How are they going to do that? There is no sign so far that either the Democratic leadership or President Bush has a workable plan to disengage U.S. troops under near term honorable conditions.
In the closing days of the campaign, the Democrats let loose a media blitz implying that the election of a Democratic Congress would provide a way out of Iraq.
Without Bush's cooperation, however, the Democrats know that delivering on any contract to end the war will be next to impossible.
In the first place, they are barely clinging to power in Congress. They will have a majority in the House, but it looks like the Senate control may rest partly on the position of Sen. Joseph Lieberman, I-Conn. While Lieberman says now he will vote with Democrats on organizing the Senate, a lot could change in the intervening months.
Regaining control of the House and stopping the Senate Republican juggernaut that controlled appointments - including Supreme Court nominations - is a signal achievement for Democratic National Chairman Howard Dean. He was helped by a string of Republican scandals - the Abramoff corruption scandal and the Foley sex scandal - that knocked at least a dozen sure House seats off the reelection rails from the beginning.
The Democrats will be back in control of key committees, budgets, tax legislation and even national security policy because of their appropriations powers.
But there are limits. Congress only sends legislation to the president's desk for his signature or veto. And, especially when it comes to war powers, holding back appropriations from a president gets tricky.
During the Vietnam era, when a Republican White House and an antiwar Congress were in bitter opposition, there were clear majorities in favor of bringing the troops home. Finally, it came down to harsh language: No funds can be used in this or any other act for operations in, over or off the shores of Vietnam, Laos or Cambodia.

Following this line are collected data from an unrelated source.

(* ===== verification/PreciseBankOps.v ===== *)
(** The public operations of the precise bank, on whole coin sets: [SendCoins]
    and its module variants, [MintCoins] and [BurnCoins].

    [Ledger] is the abstract specification: one balance per account and
    denomination, where the integer coin is folded into the extended coin.
    Every operation implements the obvious movement on it; [pb_step] is the
    step relation of the keeper, the successful operations that do not involve
    the reserve account. *)
From S2P Require Import Prelude Sdk EvmCoin PreciseBank PreciseBankInv PreciseBankSend PreciseBankMintBurn.

(** ** The abstract ledger *)

Definition Ledger : Type := AccAddress → string → Z.

Definition ledger_move (src dst : option AccAddress) (c : string → Z) (L : Ledger) : Ledger :=
  λ a d, L a d - (if decide (src = Some a) then c d else 0)
               + (if decide (dst = Some a) then c d else 0).

(** The operations of the keeper. *)
Inductive pb_op :=
| OpSend (from to : AccAddress) (amt : Coins)
| OpSendToModule (from : AccAddress) (toModule : string) (amt : Coins)
| OpSendFromModule (fromModule : string) (to : AccAddress) (amt : Coins)
| OpSendModules (fromModule toModule : string) (amt : Coins)
| OpMint (moduleName : string) (amt : Coins)
| OpBurn (moduleName : string) (amt : Coins).

Section Ops.
Context {B : Type} `{HC : CoinsLib, HA : AccountKeeper, HB : !BankKeeper B}.
Context `{HCL : !CoinsLaws, HBL : !BankLaws B}.
Context (info : EvmCoinInfo) (racc : ModuleAccount) `{HCfg : !PBConfig info racc}.

Abbreviation CF := (ConversionFactor info).
Abbreviation intDenom := (IntegerCoinDenom info).
Abbreviation extDenom := (ExtendedCoinDenom info).
Abbreviation wf := (wf info).
Abbreviation slack := (slack info).
Abbreviation ext_bal := (ext_bal info).
Abbreviation ext_spendable := (ext_spendable info).
Implicit Types s : PBState B.

(** Fold the integer coin of a family of amounts into the extended coin. *)
Definition fold_denoms (ext : Z) (c : string → Z) (d : string) : Z :=
  if decide (d = extDenom) then ext else if decide (d = intDenom) then 0 else c d.

Definition abs s : Ledger := λ a, fold_denoms (ext_bal s a) (bal (pb_bank s) a).
Definition abs_spendable s : Ledger :=
  λ a, fold_denoms (ext_spendable s a) (spendable (pb_bank s) a).

(** The value of a coin set in extended coins. *)
Definition ext_amount (cs : Coins) : Z :=
  (if decide (intDenom = extDenom) then 0 else CF * AmountOf cs intDenom)
  + AmountOf cs extDenom.
Definition abs_coins (cs : Coins) : string → Z := fold_denoms (ext_amount cs) (AmountOf cs).

Definition run_op (o : pb_op) : M (PBState B) SdkError unit :=
  match o with
  | OpSend from to amt => SendCoins info from to amt
  | OpSendToModule from m amt => SendCoinsFromAccountToModule info from m amt
  | OpSendFromModule m to amt => SendCoinsFromModuleToAccount info m to amt
  | OpSendModules m1 m2 amt => SendCoinsFromModuleToModule info m1 m2 amt
  | OpMint m amt => MintCoins info m amt
  | OpBurn m amt => BurnCoins info m amt
  end.

(** The accounts an operation debits and credits, and its coins. *)
Definition op_src (o : pb_op) : option AccAddress :=
  match o with
  | OpSend from _ _ | OpSendToModule from _ _ => Some from
  | OpSendFromModule m _ _ | OpSendModules m _ _ | OpBurn m _ => GetModuleAddress m
  | OpMint _ _ => None
  end.
Definition op_dst (o : pb_op) : option AccAddress :=
  match o with
  | OpSend _ to _ | OpSendFromModule _ to _ => Some to
  | OpSendToModule _ m _ | OpSendModules _ m _ | OpMint m _ => GetModuleAddress m
  | OpBurn _ _ => None
  end.
Definition op_coins (o : pb_op) : Coins :=
  match o with
  | OpSend _ _ amt | OpSendToModule _ _ amt | OpSendFromModule _ _ amt
  | OpSendModules _ _ amt | OpMint _ amt | OpBurn _ amt => amt
  end.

Filibusters, vetoes, warnings that the entire government would be shut down if President Nixon didn't yield were frustrated in a cloud of parliamentary maneuvering.
Rep. John Conyers, who is to become the new chairman of the House Judiciary Committee, has already proposed impeachment of Bush over Iraq. Conyers was on the committee when Nixon was impeached and resigned.

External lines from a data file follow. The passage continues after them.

(* ===== verification/SdkLedger.v ===== *)
(** An executable instance of the SDK classes: coin sets as lists, a bank as a
    function from accounts and denominations to balances, three module accounts
    and an address codec.  It satisfies all the laws of [Sdk], so that they are
    consistent, and the witnesses of the properties compute with it. *)
From S2P Require Import Prelude Sdk.

(** ** Coins *)

Definition coin_ok (c : Coin) : Prop := Denom c ≠ "" ∧ 0 < Amount c < 2 ^ MaxBitLen.
#[global] Instance coin_ok_dec c : Decision (coin_ok c).
Proof. unfold coin_ok. apply _. Defined.

Definition coins_ok (cs : Coins) : Prop := Forall coin_ok cs ∧ NoDup (Denom <$> cs).
#[global] Instance coins_ok_dec cs : Decision (coins_ok cs).
Proof. unfold coins_ok. apply _. Defined.

Fixpoint amount_of (cs : Coins) (d : string) : Z :=
  match cs with
  | [] => 0
  | c :: cs' => if decide (Denom c = d) then Amount c else amount_of cs' d
  end.

Fixpoint sub_coin (cs : Coins) (c : Coin) : option Coins :=
  match cs with
  | [] => if Amount c =? 0 then Some [] else None
  | c' :: cs' =>
      if decide (Denom c' = Denom c) then
        if Amount c' =? Amount c then Some cs'
        else if Amount c <? Amount c' then Some (mkCoin (Denom c) (Amount c' - Amount c) :: cs')
        else None
      else cons c' <$> sub_coin cs' c
  end.

#[global] Instance ledger_CoinsLib : CoinsLib := {
  ValidateDenom d := negb (String.eqb d "");
  IsValid cs := bool_decide (coins_ok cs);
  AmountOf := amount_of;
  SubCoin := sub_coin;
  IsAllPositive cs := negb (bool_decide (cs = [])) && forallb (λ c, 0 <? Amount c) cs;
  NewCoins cs := filter (λ c, Amount c ≠ 0) cs;
}.

Lemma amount_of_absent cs d : d ∉ Denom <$> cs → amount_of cs d = 0.
Proof.
  induction cs as [|c cs IH]; simpl; [done|]. intros Hn. case_decide; [set_solver|].
  apply IH. set_solver.
Qed.

Lemma amount_of_range cs d : coins_ok cs → 0 ≤ amount_of cs d < 2 ^ MaxBitLen.
Proof.
  intros [Hok _]. induction Hok as [|c cs [_ Hc] _ IH]; simpl; [done|]. case_decide; lia.
Qed.

Lemma amount_of_present cs d :
  coins_ok cs → 0 < amount_of cs d → d ≠ "" ∧ d ∈ Denom <$> cs.
Proof.
  intros [Hok _]. induction Hok as [|c cs [Hd _] _ IH]; simpl; [lia|].
  case_decide; subst; [set_solver|]. intros [? ?]%IH. set_solver.
Qed.

Lemma sub_coin_all cs d :
  coins_ok cs → 0 < amount_of cs d →
  ∃ cs', sub_coin cs (mkCoin d (amount_of cs d)) = Some cs' ∧ coins_ok cs' ∧
    (∀ d', amount_of cs' d' = if decide (d = d') then 0 else amount_of cs d') ∧
    (∀ d', d' ∈ Denom <$> cs' → d' ∈ Denom <$> cs).
Proof.
  intros [Hok Hnd]. induction Hok as [|c cs Hc Hok IH]; simpl; [lia|].
  rewrite fmap_cons in Hnd. apply NoDup_cons in Hnd as [Hnin Hnd].
  case_decide as Hd; intros Hpos.
  - rewrite Z.eqb_refl. exists cs. split_and!; [done|by split|..]; [|set_solver].
    intros d'. case_decide; subst; [by apply amount_of_absent|]. by rewrite decide_False.
  - destruct (IH Hnd Hpos) as (cs' & -> & [Hok' Hnd'] & Ham & Hsub). simpl.
    exists (c :: cs'). split_and!; [done| | |set_solver].
    + split; [by constructor|]. rewrite fmap_cons. apply NoDup_cons. auto.
    + intros d'. simpl. rewrite Ham. repeat case_decide; congruence || done.
Qed.

#[global] Instance ledger_CoinsLaws : CoinsLaws.
Proof.
  split; simpl.
  - intros cs d Hv. zbool. by apply amount_of_range.
  - intros cs d Hv Hp. zbool. apply negb_true_iff, String.eqb_neq. by eapply amount_of_present.
  - intros cs d Hv Hp. zbool. destruct (sub_coin_all cs d Hv Hp) as (cs' & ? & ? & ? & _).
    exists cs'. rewrite bool_decide_eq_true. done.
  - intros cs Hv Hp d. zbool. destruct Hv as [Hok _].
    apply andb_false_iff in Hp as [Hp|Hp]; zbool; [by subst|]. exfalso.
    rewrite (proj2 (forallb_forall _ cs)) in Hp; [done|]. intros c Hc.
    rewrite Forall_forall in Hok. destruct (Hok c) as [_ ?]; [by apply list_elem_of_In|]. lia.
  - done.
  - intros d a Hd Ha. apply negb_true_iff, String.eqb_neq in Hd.
    rewrite filter_cons_True by (simpl; lia). rewrite filter_nil. split.
    + apply bool_decide_eq_true. split; [by constructor|]. apply NoDup_singleton.
    + done.
Qed.

(** ** Module accounts *)

Definition reserve_account : ModuleAccount :=
  {| ma_addr := "reserve"; ma_perms := [Minter; Burner] |}.
Definition evm_account : ModuleAccount :=
  {| ma_addr := "evm-module"; ma_perms := [Minter; Burner] |}.
Definition fee_account : ModuleAccount := {| ma_addr := "fees"; ma_perms := [] |}.

#[global] Instance ledger_AccountKeeper : AccountKeeper := {
  GetModuleAccount m :=
    if String.eqb m "precisebank" then Some reserve_account
    else if String.eqb m "evm" then Some evm_account
    else if String.eqb m "fee_collector" then Some fee_account
    else None;
}.

(** ** The bank *)

Definition bank : Type := AccAddress → string → N.

Definition credit (src dst : option AccAddress) (cs : Coins) (b : bank) : bank :=
  λ a d, Z.to_N (Z.of_N (b a d) - (if decide (src = Some a) then amount_of cs d else 0)
                                + (if decide (dst = Some a) then amount_of cs d else 0)).

Definition has_coins (b : bank) (a : AccAddress) (cs : Coins) : bool :=
  forallb (λ c, amount_of cs (Denom c) <=? Z.of_N (b a (Denom c))) cs.

Definition bank_send (f t : AccAddress) (cs : Coins) : M bank SdkError unit := λ b,
  if has_coins b f cs then (credit (Some f) (Some t) cs b, Ok tt)
  else (b, Err ErrInsufficientFunds).

Definition with_account (m : string) (k : ModuleAccount → M bank SdkError unit) :
    M bank SdkError unit :=
  match GetModuleAccount m with
  | Some acc => k acc
  | None => panic "module account does not exist"
  end.

#[global] Instance ledger_BankKeeper : BankKeeper bank := {
  bk_GetBalance b a d := mkCoin d (Z.of_N (b a d));
  bk_SpendableCoin b a d := mkCoin d (Z.of_N (b a d));
  bk_IsSendEnabledCoin _ _ := true;
  bk_BlockedAddr a := String.eqb a "reserve";
  bk_SendCoins := bank_send;
  bk_SendCoinsFromAccountToModule f m cs := with_account m (λ acc, bank_send f (ma_addr acc) cs);
  bk_SendCoinsFromModuleToModule m1 m2 cs :=
    with_account m1 (λ a1, with_account m2 (λ a2, bank_send (ma_addr a1) (ma_addr a2) cs));
  bk_MintCoins m cs := with_account m (λ acc b,
    if HasPermission acc Minter then (credit None (Some (ma_addr acc)) cs b, Ok tt)
    else (b, Panic "no minting permission"));
  bk_BurnCoins m cs := with_account m (λ acc b,
    if HasPermission acc Burner then
      if has_coins b (ma_addr acc) cs then (credit (Some (ma_addr acc)) None cs b, Ok tt)
      else (b, Err ErrInsufficientFunds)
    else (b, Panic "no burning permission"));
}.

Lemma has_coins_true b a cs :
  coins_ok cs → has_coins b a cs = true → ∀ d, amount_of cs d ≤ Z.of_N (b a d).
Proof.
  intros Hok Hh d. unfold has_coins in Hh. rewrite forallb_forall in Hh.
  pose proof (amount_of_range cs d Hok).
  destruct (decide (0 < amount_of cs d)) as [Hp|]; [|lia].
  destruct (amount_of_present cs d Hok Hp) as [_ ([c1 c2] & -> & Hin)%list_elem_of_fmap].
  apply list_elem_of_In in Hin. apply Hh in Hin. zbool. done.
Qed.

Lemma has_coins_false b a cs :
  has_coins b a cs = false → ∃ d, Z.of_N (b a d) < amount_of cs d.
Proof.
  intros Hh. apply not_true_iff_false in Hh.
  destruct (decide (Forall (λ c, amount_of cs (Denom c) ≤ Z.of_N (b a (Denom c))) cs)) as [Hf|Hf].
  - destruct Hh. unfold has_coins. apply forallb_forall. intros c Hc%list_elem_of_In.
    rewrite Forall_forall in Hf. apply Z.leb_le. auto.
  - apply not_Forall_Exists in Hf; [|apply _]. apply Exists_exists in Hf as (c & _ & Hc).
    exists (Denom c). simpl in Hc. lia.
Qed.

Lemma credit_moved b src dst cs :
  coins_ok cs → (∀ a d, src = Some a → amount_of cs d ≤ Z.of_N (b a d)) →
  moved b (credit src dst cs b) src dst (amount_of cs).
Proof.
  intros Hok Hc a d. unfold bal, credit. simpl. pose proof (amount_of_range cs d Hok).
  specialize (Hc a d). rewrite Z2N.id; [done|].
  repeat case_decide; try specialize (Hc ltac:(done)); lia.
Qed.

Lemma has_coins_short b a cs d :
  coins_ok cs → Z.of_N (b a d) < amount_of cs d → has_coins b a cs = false.
Proof.
  intros Hok Hd. apply not_true_iff_false. intros Hh. pose proof (has_coins_true b a cs Hok Hh d).
  lia.
Qed.

Ltac ledger := unfold bal, spendable in *; simpl in *; unfold with_account, bank_send in *; simpl in *.

#[global] Instance ledger_BankLaws : BankLaws bank.
Proof.
  split.
  - intros. ledger. lia.
  - intros. ledger. lia.
  - done.
  - intros b f t cs b' Hv%bool_decide_eq_true Hs. revert Hs. ledger.
    destruct (has_coins b f cs) eqn:Hh; intros Hs; simplify_eq.
    apply credit_moved; [done|]. intros a d [= <-]. by apply has_coins_true.
  - intros b f t cs b' d Hv%bool_decide_eq_true Hft Hs. revert Hs. ledger.
    destruct (has_coins b f cs) eqn:Hh; intros Hs; simplify_eq.
    assert (moved b (credit (Some f) (Some t) cs b) (Some f) (Some t) (amount_of cs)) as Hm.
    { apply credit_moved; [done|]. intros a d' [= <-]. by apply has_coins_true. }
    rewrite (Hm f d : Z.of_N _ = _). rewrite decide_True, decide_False by congruence. ledger. lia.
  - intros b f t cs Hv. ledger. destruct (has_coins b f cs) eqn:Hh; [by left; eexists|].
    right. by apply has_coins_false.
  - intros b f t cs d Hv%bool_decide_eq_true Hd. ledger. rewrite (has_coins_short _ _ _ d) by done.
    by eexists.
  - intros f m acc cs Hm. ledger. by rewrite Hm.
  - intros m1 m2 acc1 acc2 cs H1 H2. ledger. by rewrite H1, H2.
  - intros b m acc cs b' Hm Hv%bool_decide_eq_true Hs. revert Hs. ledger. rewrite Hm.
    destruct (HasPermission acc Minter); intros Hs; simplify_eq. by apply credit_moved.
  - intros b m acc cs Hm Hp Hv. ledger. rewrite Hm, Hp. by eexists.
  - intros b m acc cs b' Hm Hv%bool_decide_eq_true Hs. revert Hs. ledger. rewrite Hm.
    destruct (HasPermission acc Burner); [|intros; simplify_eq].
    destruct (has_coins b (ma_addr acc) cs) eqn:Hh; intros Hs; simplify_eq.
    apply credit_moved; [done|]. intros a d [= <-]. by apply has_coins_true.
  - intros b m acc cs Hm Hp Hv. ledger. rewrite Hm, Hp.
    destruct (has_coins b (ma_addr acc) cs) eqn:Hh; [by left; eexists|].
    right. by apply has_coins_false.
  - intros b m acc cs d Hm Hp Hv%bool_decide_eq_true Hd. ledger. rewrite Hm, Hp.
    rewrite (has_coins_short _ _ _ d) by done. by eexists.
Qed.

Impeachment has little support. In fact, the secret to this victory was a willingness of Dean and the Democratic leadership to work from the political center. They went out of their way to recruit moderates for the winning campaign this year.
Rep. Nancy Pelosi, a San Francisco liberal who will become the first woman speaker of the House, could face her first test in keeping Conyers and the radical left in the House under control. This could prove frustrating, both for them and for her, over the next two years.
Substantial numbers said their votes were a repudiation of the president and the war, exit polls reported. This was viewed abroad as a vote of no-confidence in the president.
The talk may be conciliatory now. But Bush has said more than once that he won't accept defeat "on my watch." And Vice President Cheney, who hasn't been seen in recent days, has indicated his attitude will be to stick it out in Iraq no matter what Tuesday's election results said.
Nonetheless, the administration and Congress, along with the Baker-Hamilton study group, are looking for a new strategy in Iraq to extricate U.S. troops. Although it is a job that none of them has been able to do in over three years, they may apply themselves to it more energetically now.
Sick of this war, the public lowered the boom Tuesday and told them all to stop bickering and get something done now. It won't be easy.